経済分析会社 Tourism Economics(Oxford Economics 傘下) の最新予測によると、2025年の米国全体の国際宿泊客数は前年比8.2%減少する見通しです。
この減少の背景には、貿易摩擦や入国規制、渡航警告などがあり、米国に旅行する意欲の低下につながっていると指摘されています。
米国全体で続く国際観光の減速
主な動向は以下の通りです。
- カナダからの訪問:前年比23.7%減(陸路は-28.0%で4カ月連続30%超の減少、航空便は-13.3%)
- 外国市場全体:前年比1.2%減
減少幅が大きい国:エクアドル(-16.2%)、韓国(-11.2%)、ドイツ(-9.6%)、フランス(-8.0%)
増加した国:アルゼンチン(+22.8%)、イタリア(+8.8%)、台湾(+8.0%)、日本(+3.9%)、中国(+2.6%) - 外国からの訪問者数は2025年も2019年比で15%下回る見込み
カナダからの訪問者に依存度が高い都市は特に影響が大きく、シアトル(-26.9%)、ポートランド(-18.3%)、デトロイト(-17.3%)などで大きな減少が見られます。
シアトルは主要都市で最大の減少幅

シアトルでは、2025年の国際宿泊客数が前年比約27%減少すると予測されており、これは米国主要都市の中で最も大きな落ち込みとなります。
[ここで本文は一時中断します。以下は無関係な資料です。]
(** The overlay can be hidden before a run has drawn anything.  An earlier
    run of the effect, cleaned up while it waited for its last seek, still
    draws its last cell and reports a progress of 100 when the seek
    settles; if the new run has started by then, the component shows the
    bare canvas although the new run has made no render call. *)
Lemma stale_progress_hides_overlay :
  filter is_progress
    (since_cleanup (trace (generatePattern no_digits interrupted_run neon)))
  = [SetProgress 100%float]
  /\ own overtaken = [SetProgress 0%float; SetError ""%string; SetColors []; Suspend 0]
  /\ latest is_progress overtaken = Some false
  /\ Component.render no_digits (Component.after (everything overtaken) Component.initial)
     = Component.Canvas None
  /\ List.length (filter is_render (own overtaken)) = 0.
Proof. repeat split; vm_compute; reflexivity. Qed.

(** X13: the layout.  Every render call of a run of [generatePattern] is
    for a hexagon whose enclosing square, of side twice the radius and
    centred on the hexagon (the square a frame is drawn into), lies within
    the canvas of 1000 by 600. *)
Theorem every_hexagon_lies_within_the_canvas
    (toString_digits : number -> string) (env : Env) (colorFilter : FilterType)
    (k : nat) (e : event) :
  nth_error (trace (generatePattern toString_digits env colorFilter)) k = Some e ->
  inside e = true.
Proof.
  rewrite generatePattern_grid. intros Hk.
  destruct (is_render e) eqn:R; [| destruct e; try reflexivity; discriminate].
  apply nth_error_In in Hk.
  assert (V : In e (filter visible (trace (generateGrid toString_digits env colorFilter 8 16)))).
  { apply filter_In. split; [exact Hk |]. unfold visible. rewrite R. apply orb_true_r. }
  destruct (run_shown toString_digits env colorFilter 8 16) as (n & Hn & E).
  rewrite E in V. apply in_shown in V as (i & Hi & ->); [| exact R].
  assert (T := square_table i). simpl in Hn.
  unfold Page.drawn. destruct colorFilter; apply T; lia.
Qed.

Lemma every_hexagon_lies_within_the_canvas_witness :
  inside (FillHexagon 40%float 40%float "rgb(255, 36, 7)"%string) = true.
Proof.
  apply (every_hexagon_lies_within_the_canvas no_digits cancelled_run neon 13).
  vm_compute. reflexivity.
Defined.

(** X14: errors.  A run resets the error message when it starts and sets
    one at most once more, as its very last event: "Error processing video"
    when the metadata of the video fail to load, "Temp canvas context not
    available" when the temporary canvas has no 2d context, or the message
    of the exception when the assignment of a seek time throws.  The
    component then shows the error panel with that message, unless the
    message is empty. *)
Theorem error_is_set_once_and_last
    (toString_digits : number -> string) (env : Env) (colorFilter : FilterType)
    (rows columns : nat) :
  let t := trace (generateGrid toString_digits env colorFilter rows columns) in
  exists body,
    quiet body = true
    /\ (t = SetProgress 0%float :: SetError ""%string :: body
        \/ exists m,
             t = SetProgress 0%float :: SetError ""%string :: body ++ [SetError m]
             /\ failure env m
             /\ forall h, m <> ""%string ->
                  Component.render toString_digits (Component.after t h)
                  = Component.ErrorPanel m).
Proof.
  intros t. unfold t.
  destruct (run_errors toString_digits env colorFilter rows columns) as (body & Q & Ht).
  exists body. split; [exact Q |].
  destruct Ht as [Ht | (m & Ht & F)]; [left; exact Ht | right].
  exists m. split; [exact Ht |]. split; [exact F |].
  intros h Hm. unfold Component.render. rewrite error_after, Ht.
  change (SetProgress 0%float :: SetError ""%string :: body ++ [SetError m])
    with ((SetProgress 0%float :: SetError ""%string :: body) ++ [SetError m]).
  rewrite last_error_app.
  change (last_error [SetError m] _) with m.
  destruct m; [contradiction | reflexivity].
Qed.

Lemma cell_stuck (toString_digits : number -> string) (env : Env) (colorFilter : FilterType)
    (totalHexagons row col : nat) (st st' : State) :
  cell toString_digits env colorFilter totalHexagons row col st = Stuck st' ->
  exists i t, seek env i t = SeekNever.
Proof.
  unfold cell. destruct (cancelled (emit (TestCancelled (cancelled st)) st)); [discriminate |].
  match goal with
  | |- context [seek env ?i ?t] => destruct (seek env i t) eqn:E; try discriminate
  end.
  intros _. eexists _, _. exact E.
Qed.

(** X15: a run returns whenever what it waits for settles: if the metadata
    of the video load or fail to, and every seek fires [seeked] or throws,
    [generatePattern] returns; it stays suspended for ever only when the
    metadata never arrive or some seek never settles. *)
Theorem run_returns_when_every_wait_settles
    (toString_digits : number -> string) (env : Env) (colorFilter : FilterType)
    (rows columns : nat) :
  metadata env <> Never -> (forall i t, seek env i t <> SeekNever) ->
  exists st, generateGrid toString_digits env colorFilter rows columns = Returned st.
Proof.
  intros M S.
  apply (run_invariant toString_digits env colorFilter rows columns
           (fun _ _ => True) (fun o => exists st, o = Returned st)).
  - exact Logic.I.
  - intros k row col st _ _.
    destruct (cell toString_digits env colorFilter (rows * columns) row col st)
      as [st' | st' | st'] eqn:E; [exact Logic.I | eexists; reflexivity |].
    destruct (cell_stuck _ _ _ _ _ _ _ _ E) as (i & t & N). destruct (S i t N).
  - intros st _. eexists. reflexivity.
  - intros N. contradiction.
  - intros _. eexists. reflexivity.
  - intros _ _. eexists. reflexivity.
Qed.

Lemma run_returns_when_every_wait_settles_witness :
  exists st, generateGrid no_digits cancelled_run neon 2 3 = Returned st.
Proof.
  apply (run_returns_when_every_wait_settles no_digits cancelled_run neon 2 3);
    [discriminate | intros i t; discriminate].
Defined.

End RunBehaviour.

(* ================================================================== *)
(** * The cleanup and the stored colours *)
(* ================================================================== *)

Module AftermathFacts.

Import JS ColorFilters Generator Loop Cell Run LoopFacts CellFacts RunFacts.
Import Page RunSteps PageFacts Aftermath.
Local Open Scope nat_scope.
Local Open Scope list_scope.

Lemma no_cleanup_app (xs ys : list event) :
  no_cleanup (xs ++ ys) = no_cleanup xs && no_cleanup ys.
Proof. apply forallb_app. Qed.

Lemma idle_filters (evs : list event) :
  forallb idle evs = true ->
  forallb (fun e => negb (is_cleanup e || is_wait e)) evs = true
  /\ filter is_render evs = [] /\ filter is_progress evs = [].
Proof.
  induction evs as [| e evs IH]; [repeat split |].
  cbn [forallb filter]. intros H. apply andb_true_iff in H as [He H].
  destruct (IH H) as (I1 & I2 & I3). rewrite I1, I2, I3.
  destruct e; try discriminate; repeat split.
Qed.

Lemma winding_down_idle (xs ys : list event) :
  winding_down xs = true -> forallb idle ys = true -> winding_down (xs ++ ys) = true.
Proof.
  unfold winding_down. intros H Hy.
  destruct (idle_filters ys Hy) as (I1 & I2 & I3).
  rewrite forallb_app, !filter_app, I1, I2, I3, !app_nil_r, andb_true_r. exact H.
Qed.

(** Where an element that occurs once splits a list. *)
Lemma split_unique (xs ys xs' ys' : list event) :
  xs ++ Cleanup :: ys = xs' ++ Cleanup :: ys' ->
  no_cleanup xs = true -> no_cleanup ys = true ->
  xs' = xs /\ ys' = ys.
Proof.
  revert xs'. induction xs as [| x xs IH]; intros xs' E Hx Hy.
  - destruct xs' as [| x' xs']; cbn [app] in E.
    + injection E as <-. split; reflexivity.
    + injection E as <- E. exfalso.
      assert (In Cleanup ys) by (rewrite E; apply in_or_app; right; left; reflexivity).
      unfold no_cleanup in Hy. rewrite forallb_forall in Hy.
      specialize (Hy _ H). discriminate.
  - unfold no_cleanup in Hx. cbn [forallb] in Hx. apply andb_true_iff in Hx as [Hx1 Hx].
    destruct xs' as [| x' xs']; cbn [app] in E.
    + injection E as -> _. discriminate.
    + injection E as <- E. destruct (IH xs' E Hx Hy) as [-> ->]. split; reflexivity.
Qed.

Lemma winding_down_no_cleanup (evs : list event) :
  winding_down evs = true -> no_cleanup evs = true.
Proof.
  unfold winding_down, no_cleanup. intros H.
  apply andb_true_iff in H as [H _]. apply andb_true_iff in H as [H _].
  rewrite forallb_forall in *. intros e He. specialize (H e He).
  destruct (is_cleanup e); [discriminate | reflexivity].
Qed.

Lemma empties_spec (evs : list event) :
  empties evs = true -> stores_nothing evs.
Proof.
  unfold empties, stores_nothing. rewrite forallb_forall. intros H cs Hc.
  specialize (H _ Hc). destruct cs; [reflexivity | discriminate].
Qed.

Lemma stores_nothing_app (xs ys : list event) :
  stores_nothing xs -> stores_nothing ys -> stores_nothing (xs ++ ys).
Proof.
  unfold stores_nothing. intros Hx Hy cs H. apply in_app_or in H as [H | H]; auto.
Qed.

Section OneRun.

Variable toString_digits : number -> string.
Variable env : Env.
Variable colorFilter : FilterType.
Variables rows columns : nat.

Local Abbreviation totalHexagons := (rows * columns).
Local Abbreviation cell := (cell toString_digits env colorFilter totalHexagons).
Local Abbreviation cell_events := (cell_events toString_digits env colorFilter totalHexagons).
Local Abbreviation generateGrid := (generateGrid toString_digits env colorFilter rows columns).
Local Abbreviation start := (start env).
Local Abbreviation waiting := (waiting env).
Local Abbreviation finish := (finish colorFilter).
Local Abbreviation raw_colors := (raw_colors toString_digits env colorFilter rows columns).

Lemma cleaned_before (xs evs : list event) :
  no_cleanup xs = true -> cleaned evs -> cleaned (xs ++ evs).
Proof.
  intros Hx (a & b & -> & Ha & Hb). exists (xs ++ a), b.
  rewrite <- app_assoc, no_cleanup_app, Hx, Ha. repeat split. exact Hb.
Qed.

Lemma cleaned_idle (evs ys : list event) :
  cleaned evs -> forallb idle ys = true -> cleaned (evs ++ ys).
Proof.
  intros (a & b & -> & Ha & Hb) Hy. exists a, (b ++ ys).
  rewrite <- app_assoc. repeat split; [exact Ha | apply winding_down_idle; assumption].
Qed.

(** The loop body and the cleanup, when the flag is unset at its start. *)
Lemma cell_cleanup (row col : nat) (st : State) :
  cancelled st = false ->
  match cell row col st with
  | Running st' =>
      if cancelled st' then cleaned (cell_events row col st)
      else no_cleanup (cell_events row col st) = true
  | _ => no_cleanup (cell_events row col st) = true \/ cleaned (cell_events row col st)
  end.
Proof.
  intros C. destruct (cell row col st) as [st' | st' | st'] eqn:E.
  - destruct (cell_running _ _ _ _ _ _ _ _ E) as (_ & Hs & _).
    rewrite (cell_cancelled_after _ _ _ _ _ _ _ _ E).
    unfold Cell.cell_events, suspended, cell_drawing, Generator.drawHexagon.
    rewrite C, Hs.
    destruct (cleanup_now env (S (hexIndex st))).
    + eexists [_; _; _], _. split; [reflexivity |]. split; [reflexivity |].
      destruct colorFilter; reflexivity.
    + destruct colorFilter; reflexivity.
  - unfold Cell.cell_events, suspended, cell_drawing, Generator.drawHexagon. rewrite C.
    destruct (seek env (hexIndex st) _); [left; reflexivity | |];
      (destruct (cleanup_now env (S (hexIndex st)));
       [right; eexists [_; _; _], _; split; [reflexivity |]; split; [reflexivity |];
        destruct colorFilter; reflexivity
       | left; destruct colorFilter; reflexivity]).
  - unfold Cell.cell_events, suspended, cell_drawing, Generator.drawHexagon. rewrite C.
    destruct (seek env (hexIndex st) _); [left; reflexivity | |];
      (destruct (cleanup_now env (S (hexIndex st)));
       [right; eexists [_; _; _], _; split; [reflexivity |]; split; [reflexivity |];
        destruct colorFilter; reflexivity
       | left; destruct colorFilter; reflexivity]).
Qed.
Tourism Economics やシアトル市の Seattle Office of Economic and Revenue Forecast によると、最大の要因はカナダからの訪問者が大幅に減少していることです。
シアトルの財政への影響
シアトル市の発表によると、市の売上税収入は、レジャー・ホスピタリティ分野への依存度が高く、観光の減少は財政に直結します。2023年後半以降、観光関連分野からの売上税収の伸びは弱く、減少が長期化すれば財政運営への影響は避けられません。
- 2023年実績:3億3,990万ドル
- 2024年実績:3億4,040万ドル
- 2025年予測:3億4,470万ドル(前年比+1.26%)
- 予算赤字:約1億4,300万ドル
回復の見通しと追い風
シアトル市によると、2026年には国際宿泊客数が増加に転じると予想されていますが、完全な回復は2028年の見込みです。
- 2016年:宿泊観光客 約900万人
- 2024年総訪問者数:4,000万人(前年比+5.3%)、州・地方税収は8億3,900万ドル(Visit Seattle)
- 2026年予測:宿泊観光客 約1,000万人
FIFA ワールドカップ開催による訪問者増加の予想

©︎ City of Seattle
2026年にはシアトルでもFIFAワールドカップの試合が6試合開催される予定で、約40万〜75万人の追加訪問者が見込まれています。
6月15日(土)グループステージ
6月19日(水)USAグループステージ アメリカ代表第2戦
6月24日(月)グループステージ
6月26日(水)グループステージ
7月1日(月)ラウンド32
7月6日(土)ラウンド16

まとめ
2025年の米国全体の国際訪問者数は、依然としてパンデミック前(2019年)比で15%減少すると予測されています。 Tourism Economics は July 2025 Inbound Outlook の中で、カナダ市場への依存度が高い都市ほど打撃が大きい一方、アルゼンチン、イタリア、台湾、日本、中国などからの旅行者は増加傾向にあり、市場の多様化が今後の回復に向けて重要だと指摘しています。さらに、シアトル経済予測局は2026年度の予算編成に向け、2025年10月に最新の観光・経済予測を発表する予定です。